15.1 Scrolling

If a window is too small to display all the text in its buffer, it displays only a portion of it. Scrolling commands change which portion of the buffer is displayed.

Scrolling forward or up advances the portion of the buffer displayed in the window; equivalently, it moves the buffer text upwards relative to the window. Scrolling backward or down displays an earlier portion of the buffer, and moves the text downwards relative to the window.

In Emacs, scrolling up or down refers to the direction that the text moves in the window, not the direction that the window moves relative to the text. This terminology was adopted by Emacs before the modern meaning of “scrolling up” and “scrolling down” became widespread. Hence, the strange result that PageDown scrolls up in the Emacs sense.

The portion of a buffer displayed in a window always contains point. If you move point past the bottom or top of the window, scrolling occurs automatically to bring it back onscreen (see Automatic Scrolling). You can also scroll explicitly with these commands:

C-v
PageDown
next

Scroll forward by nearly a full window (scroll-up-command).

M-v
PageUp
prior

Scroll backward (scroll-down-command).

C-v (scroll-up-command) scrolls forward by nearly the whole window height. The effect is to take the two lines at the bottom of the window and put them at the top, followed by lines that were not previously visible. If point was in the text that scrolled off the top, it ends up on the window’s new topmost line. The PageDown (or next) key is equivalent to C-v.

M-v (scroll-down-command) scrolls backward in a similar way. The PageUp (or prior) key is equivalent to M-v.

The number of lines of overlap left by these scroll commands is controlled by the variable next-screen-context-lines, whose default value is 2. You can supply the commands with a numeric prefix argument, n, to scroll by n lines; Emacs attempts to leave point unchanged, so that the text and point move up or down together. C-v with a negative argument is like M-v and vice versa.

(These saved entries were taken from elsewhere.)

(** A cache of two flows: the third port makes room, then the first returns. *)
Definition sample_events : list event :=
  [Observe (sample_key 1) 100 0x02 (sample_seen 0); Observe (sample_key 2) 60 0 (sample_seen 1);
   Observe (sample_key 3) 60 0 (sample_seen 2); Expire (from_secs 3);
   Observe (sample_key 1) 40 0x10 (sample_seen 4)].

Lemma flow_accounting_witness :
  exists self out, handle_all (FlowCache_new 60 15 2) (sample_events ++ [ExportAll]) = Some (self, out) /\
    length (of_key (sample_key 1) out) = 2%nat /\
    wrap 64 (zsum octet_count (of_key (sample_key 1) out)) = 140 /\
    foldr Z.lor 0 (tcp_flags <$> of_key (sample_key 1) out) = 0x12.
Proof.
  destruct (flow_accounting 60 15 2 sample_events (sample_key 1) ltac:(lia)) as (self & out & E & _ & H2 & H3).
  exists self, out. split; [exact E|]. split; [|split; [exact H2|exact H3]].
  assert (Hc : match handle_all (FlowCache_new 60 15 2) (sample_events ++ [ExportAll]) with
    | Some (_, out) => length (of_key (sample_key 1) out) = 2%nat | None => False end) by (vm_compute; reflexivity).
  rewrite E in Hc. exact Hc.
Defined.

Definition sample_cache : FlowCache :=
  default (FlowCache_new 60 15 2) (fst <$> handle_all (FlowCache_new 60 15 2) (take 2 sample_events)).

Lemma sample_cache_inv : flow_cache_inv sample_cache.
Proof.
  destruct (handle_all_ok (take 2 sample_events) (FlowCache_new 60 15 2)) as (self & out & E & Hi & _).
  { by apply FlowCache_new_inv. }
  unfold sample_cache. by rewrite E.
Qed.

Lemma full_cache_ends_idle_longest_witness :
  exists self' out, update_flow sample_cache (sample_key 3) 60 0 (sample_seen 2) = Some self' /\
    self'.(evicted) = sample_cache.(evicted) ++ ((fun f => ended f FlowEndReason.LackOfResources) <$> out) /\
    1 <= zlen out.
Proof.
  destruct (full_cache_ends_idle_longest sample_cache (sample_key 3) 60 0 (sample_seen 2) sample_cache_inv)
    as (self' & out & E & _ & Ee & _ & Ho & _); [|vm_compute; reflexivity|].
  { apply eq_None_not_Some, (bool_decide_eq_false_1 _). vm_compute. reflexivity. }
  exists self', out. auto.
Defined.
End samples.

By default, these commands signal an error (by beeping or flashing the screen) if no more scrolling is possible, because the window has reached the beginning or end of the buffer. If you change the variable scroll-error-top-bottom to t, these commands move point to the farthest possible position. If point is already there, the commands signal an error.

Some users like scroll commands to keep point at the same screen position, so that scrolling back to the same screen conveniently returns point to its original position. You can enable this behavior via the variable scroll-preserve-screen-position. If the value is t, Emacs adjusts point to keep the cursor at the same screen position whenever a scroll command moves it off-window, rather than moving it to the topmost or bottommost line. With any other non-nil value, Emacs adjusts point this way even if the scroll command leaves point in the window. This variable affects all the scroll commands documented in this section, as well as scrolling with the mouse wheel (see Mouse Commands for Editing); in general, it affects any command that has a non-nil scroll-command property. See Property Lists in The Emacs Lisp Reference Manual. The same property also causes Emacs not to exit incremental search when one of these commands is invoked and isearch-allow-scroll is non-nil (see Not Exiting Incremental Search).

Sometimes, particularly when you hold down keys such as C-v and M-v, activating keyboard auto-repeat, Emacs fails to keep up with the rapid rate of scrolling requested; the display doesn’t update and Emacs can become unresponsive to input for quite a long time. You can counter this sluggishness by setting the variable fast-but-imprecise-scrolling to a non-nil value. This instructs the scrolling commands not to fontify (see Font Lock mode) any unfontified text they scroll over, instead to assume it has the default face. This can cause Emacs to scroll to somewhat wrong buffer positions when the faces in use are not all the same size, even with single (i.e., without auto-repeat) scrolling operations.

As an alternative to setting fast-but-imprecise-scrolling you might prefer to enable jit-lock deferred fontification (see Font Lock mode). To do this, customize jit-lock-defer-time to a small positive number such as 0.25, or even 0.1 if you type quickly. This gives you less jerky scrolling when you hold down C-v, but the window contents after any action which scrolls into a fresh portion of the buffer will be momentarily unfontified.

Finally, a third alternative to these variables is redisplay-skip-fontification-on-input. If this variable is non-nil, skip some fontifications if there’s input pending. This usually does not affect the display because redisplay is completely skipped anyway if input was pending, but it can make scrolling smoother by avoiding unnecessary fontification.

The commands M-x scroll-up and M-x scroll-down behave similarly to scroll-up-command and scroll-down-command, except they do not obey scroll-error-top-bottom. Prior to Emacs 24, these were the default commands for scrolling up and down. The commands M-x scroll-up-line and M-x scroll-down-line scroll the current window by one line at a time. If you intend to use any of these commands, you might want to give them key bindings (see Rebinding Keys in Your Init File).